▼▼▼
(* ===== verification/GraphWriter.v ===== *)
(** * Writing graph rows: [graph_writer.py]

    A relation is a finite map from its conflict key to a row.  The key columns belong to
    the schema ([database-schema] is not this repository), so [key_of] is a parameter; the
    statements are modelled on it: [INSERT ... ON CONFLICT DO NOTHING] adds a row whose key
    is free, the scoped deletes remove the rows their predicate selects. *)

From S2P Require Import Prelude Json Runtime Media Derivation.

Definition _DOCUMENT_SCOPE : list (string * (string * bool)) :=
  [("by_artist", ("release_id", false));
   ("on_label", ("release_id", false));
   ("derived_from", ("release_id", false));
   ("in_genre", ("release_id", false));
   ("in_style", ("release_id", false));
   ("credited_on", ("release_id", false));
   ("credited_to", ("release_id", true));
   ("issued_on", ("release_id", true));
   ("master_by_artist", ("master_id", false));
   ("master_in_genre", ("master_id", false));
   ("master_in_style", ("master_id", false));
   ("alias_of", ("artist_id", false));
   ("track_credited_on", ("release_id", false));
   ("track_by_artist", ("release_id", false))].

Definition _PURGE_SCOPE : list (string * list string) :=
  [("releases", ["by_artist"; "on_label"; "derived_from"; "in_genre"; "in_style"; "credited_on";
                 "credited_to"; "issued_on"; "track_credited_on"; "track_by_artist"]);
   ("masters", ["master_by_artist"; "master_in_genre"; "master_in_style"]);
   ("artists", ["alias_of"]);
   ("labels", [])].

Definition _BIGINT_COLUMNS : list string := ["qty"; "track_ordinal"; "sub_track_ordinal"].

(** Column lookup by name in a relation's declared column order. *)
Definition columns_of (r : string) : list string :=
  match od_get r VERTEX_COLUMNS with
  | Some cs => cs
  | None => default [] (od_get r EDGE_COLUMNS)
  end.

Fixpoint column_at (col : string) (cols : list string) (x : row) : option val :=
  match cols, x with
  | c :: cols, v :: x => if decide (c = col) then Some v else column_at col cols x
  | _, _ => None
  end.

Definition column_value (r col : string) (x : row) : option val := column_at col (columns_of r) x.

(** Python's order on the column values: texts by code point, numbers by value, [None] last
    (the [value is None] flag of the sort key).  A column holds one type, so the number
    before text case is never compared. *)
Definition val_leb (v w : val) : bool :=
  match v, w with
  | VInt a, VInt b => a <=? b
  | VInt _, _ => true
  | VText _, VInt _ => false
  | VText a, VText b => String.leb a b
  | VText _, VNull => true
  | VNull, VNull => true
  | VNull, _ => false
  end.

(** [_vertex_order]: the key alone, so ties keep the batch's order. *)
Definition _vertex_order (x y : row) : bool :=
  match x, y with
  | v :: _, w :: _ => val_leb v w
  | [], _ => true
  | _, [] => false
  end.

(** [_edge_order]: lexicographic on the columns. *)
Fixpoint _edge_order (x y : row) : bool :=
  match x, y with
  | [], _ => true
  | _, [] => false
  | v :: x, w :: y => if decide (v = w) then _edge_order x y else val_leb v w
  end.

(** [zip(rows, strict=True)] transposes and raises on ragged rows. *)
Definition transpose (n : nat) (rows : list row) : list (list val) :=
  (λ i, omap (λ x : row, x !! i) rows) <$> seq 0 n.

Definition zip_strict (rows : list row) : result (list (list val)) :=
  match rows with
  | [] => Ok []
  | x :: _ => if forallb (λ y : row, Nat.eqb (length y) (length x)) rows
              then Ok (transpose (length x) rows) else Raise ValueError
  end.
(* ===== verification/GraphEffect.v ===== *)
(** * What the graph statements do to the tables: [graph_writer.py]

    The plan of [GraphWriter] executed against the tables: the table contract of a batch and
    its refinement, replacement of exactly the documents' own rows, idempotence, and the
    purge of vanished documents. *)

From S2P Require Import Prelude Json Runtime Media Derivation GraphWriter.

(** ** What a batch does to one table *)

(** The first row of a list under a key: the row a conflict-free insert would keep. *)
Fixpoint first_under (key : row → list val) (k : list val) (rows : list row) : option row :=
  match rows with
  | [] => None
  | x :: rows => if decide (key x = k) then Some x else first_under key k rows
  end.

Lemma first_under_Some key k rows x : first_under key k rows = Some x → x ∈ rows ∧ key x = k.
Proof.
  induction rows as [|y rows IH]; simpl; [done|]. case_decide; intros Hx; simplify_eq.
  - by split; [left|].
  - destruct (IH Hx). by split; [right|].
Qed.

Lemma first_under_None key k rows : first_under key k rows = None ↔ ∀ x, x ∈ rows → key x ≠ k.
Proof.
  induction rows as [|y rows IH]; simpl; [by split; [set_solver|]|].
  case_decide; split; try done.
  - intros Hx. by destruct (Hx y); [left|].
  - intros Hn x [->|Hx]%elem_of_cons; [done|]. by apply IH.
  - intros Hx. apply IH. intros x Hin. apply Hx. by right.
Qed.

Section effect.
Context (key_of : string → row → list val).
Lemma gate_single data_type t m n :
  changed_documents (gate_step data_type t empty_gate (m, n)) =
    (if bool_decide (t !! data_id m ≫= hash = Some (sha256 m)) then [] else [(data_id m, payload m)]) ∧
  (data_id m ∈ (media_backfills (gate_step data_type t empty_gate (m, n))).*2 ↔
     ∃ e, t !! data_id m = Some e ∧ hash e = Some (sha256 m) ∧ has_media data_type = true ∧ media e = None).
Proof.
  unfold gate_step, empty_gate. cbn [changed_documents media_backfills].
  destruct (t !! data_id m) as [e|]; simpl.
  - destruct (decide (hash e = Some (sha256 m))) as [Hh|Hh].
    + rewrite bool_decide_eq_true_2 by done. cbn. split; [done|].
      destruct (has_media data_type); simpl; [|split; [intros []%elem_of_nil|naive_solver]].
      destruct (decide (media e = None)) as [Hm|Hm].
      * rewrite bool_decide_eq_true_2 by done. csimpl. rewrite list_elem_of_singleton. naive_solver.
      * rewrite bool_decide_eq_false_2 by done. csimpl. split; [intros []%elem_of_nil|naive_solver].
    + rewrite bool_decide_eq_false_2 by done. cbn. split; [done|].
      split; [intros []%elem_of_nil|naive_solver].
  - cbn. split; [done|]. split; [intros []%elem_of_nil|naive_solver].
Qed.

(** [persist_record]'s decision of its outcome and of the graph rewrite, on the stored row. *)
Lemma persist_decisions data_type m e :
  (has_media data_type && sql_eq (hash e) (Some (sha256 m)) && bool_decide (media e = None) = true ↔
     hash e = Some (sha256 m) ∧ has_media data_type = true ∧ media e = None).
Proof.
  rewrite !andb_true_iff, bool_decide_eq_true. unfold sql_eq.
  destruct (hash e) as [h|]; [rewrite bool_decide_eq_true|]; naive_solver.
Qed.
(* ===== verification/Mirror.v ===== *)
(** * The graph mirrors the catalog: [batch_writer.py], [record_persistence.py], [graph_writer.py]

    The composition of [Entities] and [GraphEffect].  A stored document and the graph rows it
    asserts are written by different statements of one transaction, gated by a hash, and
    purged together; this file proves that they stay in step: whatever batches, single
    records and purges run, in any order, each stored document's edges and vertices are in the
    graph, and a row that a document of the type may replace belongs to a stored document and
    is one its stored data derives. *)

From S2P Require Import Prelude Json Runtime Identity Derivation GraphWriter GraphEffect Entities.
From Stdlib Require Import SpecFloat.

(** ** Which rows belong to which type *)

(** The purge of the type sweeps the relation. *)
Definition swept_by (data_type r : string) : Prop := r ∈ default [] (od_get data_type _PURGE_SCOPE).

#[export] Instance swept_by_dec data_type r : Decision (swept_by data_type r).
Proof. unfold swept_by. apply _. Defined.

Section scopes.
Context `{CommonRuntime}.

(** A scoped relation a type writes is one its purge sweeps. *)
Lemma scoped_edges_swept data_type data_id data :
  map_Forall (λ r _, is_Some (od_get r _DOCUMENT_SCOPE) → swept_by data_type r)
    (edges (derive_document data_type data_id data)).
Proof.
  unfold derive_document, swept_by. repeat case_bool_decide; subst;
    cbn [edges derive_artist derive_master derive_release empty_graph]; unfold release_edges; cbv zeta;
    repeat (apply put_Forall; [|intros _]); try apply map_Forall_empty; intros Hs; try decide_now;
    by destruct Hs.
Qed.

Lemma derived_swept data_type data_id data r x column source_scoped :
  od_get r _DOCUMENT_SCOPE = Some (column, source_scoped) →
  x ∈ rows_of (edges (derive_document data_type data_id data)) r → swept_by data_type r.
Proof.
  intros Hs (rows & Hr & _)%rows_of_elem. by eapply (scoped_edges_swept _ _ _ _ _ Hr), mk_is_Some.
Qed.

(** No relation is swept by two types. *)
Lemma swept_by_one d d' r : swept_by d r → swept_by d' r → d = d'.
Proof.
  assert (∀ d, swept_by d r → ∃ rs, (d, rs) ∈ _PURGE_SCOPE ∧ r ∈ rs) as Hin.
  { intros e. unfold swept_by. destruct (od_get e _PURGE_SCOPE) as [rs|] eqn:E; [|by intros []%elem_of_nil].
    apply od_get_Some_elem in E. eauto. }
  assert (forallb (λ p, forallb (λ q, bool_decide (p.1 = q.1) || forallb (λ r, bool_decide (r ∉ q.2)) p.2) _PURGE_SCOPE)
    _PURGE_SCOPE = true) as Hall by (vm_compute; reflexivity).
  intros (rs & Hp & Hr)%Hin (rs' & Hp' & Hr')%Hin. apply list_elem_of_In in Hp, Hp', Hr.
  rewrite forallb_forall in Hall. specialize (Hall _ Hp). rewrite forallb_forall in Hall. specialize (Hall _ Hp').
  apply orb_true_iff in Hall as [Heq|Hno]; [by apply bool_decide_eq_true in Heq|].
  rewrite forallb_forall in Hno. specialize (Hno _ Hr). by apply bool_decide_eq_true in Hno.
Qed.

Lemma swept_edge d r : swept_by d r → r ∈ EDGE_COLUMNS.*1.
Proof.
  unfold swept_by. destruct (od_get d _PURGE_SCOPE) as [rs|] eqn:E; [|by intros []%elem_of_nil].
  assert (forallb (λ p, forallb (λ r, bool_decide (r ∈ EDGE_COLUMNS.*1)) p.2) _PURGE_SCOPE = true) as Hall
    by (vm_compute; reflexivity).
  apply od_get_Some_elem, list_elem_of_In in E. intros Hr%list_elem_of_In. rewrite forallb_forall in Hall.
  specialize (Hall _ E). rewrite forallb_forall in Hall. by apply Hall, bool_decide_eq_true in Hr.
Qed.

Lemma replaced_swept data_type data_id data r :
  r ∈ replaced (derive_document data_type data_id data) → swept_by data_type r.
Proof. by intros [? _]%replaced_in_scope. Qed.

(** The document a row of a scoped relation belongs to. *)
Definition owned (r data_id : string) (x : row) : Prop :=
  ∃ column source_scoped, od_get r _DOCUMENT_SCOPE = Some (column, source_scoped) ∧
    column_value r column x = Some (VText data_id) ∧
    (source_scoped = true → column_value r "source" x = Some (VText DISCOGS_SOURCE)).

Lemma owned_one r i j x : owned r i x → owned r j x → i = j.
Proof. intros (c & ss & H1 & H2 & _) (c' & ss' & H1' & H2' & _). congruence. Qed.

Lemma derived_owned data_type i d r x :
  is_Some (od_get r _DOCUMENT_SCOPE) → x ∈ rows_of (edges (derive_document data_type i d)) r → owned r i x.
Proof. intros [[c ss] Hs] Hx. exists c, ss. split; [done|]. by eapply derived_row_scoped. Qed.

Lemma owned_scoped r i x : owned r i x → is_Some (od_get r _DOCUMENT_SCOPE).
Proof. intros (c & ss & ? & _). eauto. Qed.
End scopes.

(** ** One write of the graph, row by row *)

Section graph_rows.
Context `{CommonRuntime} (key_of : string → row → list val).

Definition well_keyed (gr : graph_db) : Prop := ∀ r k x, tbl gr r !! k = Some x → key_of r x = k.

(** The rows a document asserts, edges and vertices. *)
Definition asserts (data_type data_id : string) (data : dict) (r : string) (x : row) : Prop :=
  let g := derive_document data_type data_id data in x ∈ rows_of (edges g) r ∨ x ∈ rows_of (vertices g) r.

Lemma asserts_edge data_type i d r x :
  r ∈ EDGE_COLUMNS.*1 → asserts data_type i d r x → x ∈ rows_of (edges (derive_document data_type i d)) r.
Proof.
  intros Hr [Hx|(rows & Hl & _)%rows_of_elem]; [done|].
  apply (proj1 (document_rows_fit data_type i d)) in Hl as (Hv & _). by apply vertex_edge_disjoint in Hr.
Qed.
▲▲▲
> [Work item]
Output the lines above between the one holding "bool_decide_eq_true_2 by done. cbn. split; [done|]." and the one holding "#[export] Instance swept_by_dec", inclusive, with nothing before or after them.

> [Output below]
    + rewrite bool_decide_eq_true_2 by done. cbn. split; [done|].
      destruct (has_media data_type); simpl; [|split; [intros []%elem_of_nil|naive_solver]].
      destruct (decide (media e = None)) as [Hm|Hm].
      * rewrite bool_decide_eq_true_2 by done. csimpl. rewrite list_elem_of_singleton. naive_solver.
      * rewrite bool_decide_eq_false_2 by done. csimpl. split; [intros []%elem_of_nil|naive_solver].
    + rewrite bool_decide_eq_false_2 by done. cbn. split; [done|].
      split; [intros []%elem_of_nil|naive_solver].
  - cbn. split; [done|]. split; [intros []%elem_of_nil|naive_solver].
Qed.

(** [persist_record]'s decision of its outcome and of the graph rewrite, on the stored row. *)
Lemma persist_decisions data_type m e :
  (has_media data_type && sql_eq (hash e) (Some (sha256 m)) && bool_decide (media e = None) = true ↔
     hash e = Some (sha256 m) ∧ has_media data_type = true ∧ media e = None).
Proof.
  rewrite !andb_true_iff, bool_decide_eq_true. unfold sql_eq.
  destruct (hash e) as [h|]; [rewrite bool_decide_eq_true|]; naive_solver.
Qed.
(* ===== verification/Mirror.v ===== *)
(** * The graph mirrors the catalog: [batch_writer.py], [record_persistence.py], [graph_writer.py]

    The composition of [Entities] and [GraphEffect].  A stored document and the graph rows it
    asserts are written by different statements of one transaction, gated by a hash, and
    purged together; this file proves that they stay in step: whatever batches, single
    records and purges run, in any order, each stored document's edges and vertices are in the
    graph, and a row that a document of the type may replace belongs to a stored document and
    is one its stored data derives. *)

From S2P Require Import Prelude Json Runtime Identity Derivation GraphWriter GraphEffect Entities.
From Stdlib Require Import SpecFloat.

(** ** Which rows belong to which type *)

(** The purge of the type sweeps the relation. *)
Definition swept_by (data_type r : string) : Prop := r ∈ default [] (od_get data_type _PURGE_SCOPE).

#[export] Instance swept_by_dec data_type r : Decision (swept_by data_type r).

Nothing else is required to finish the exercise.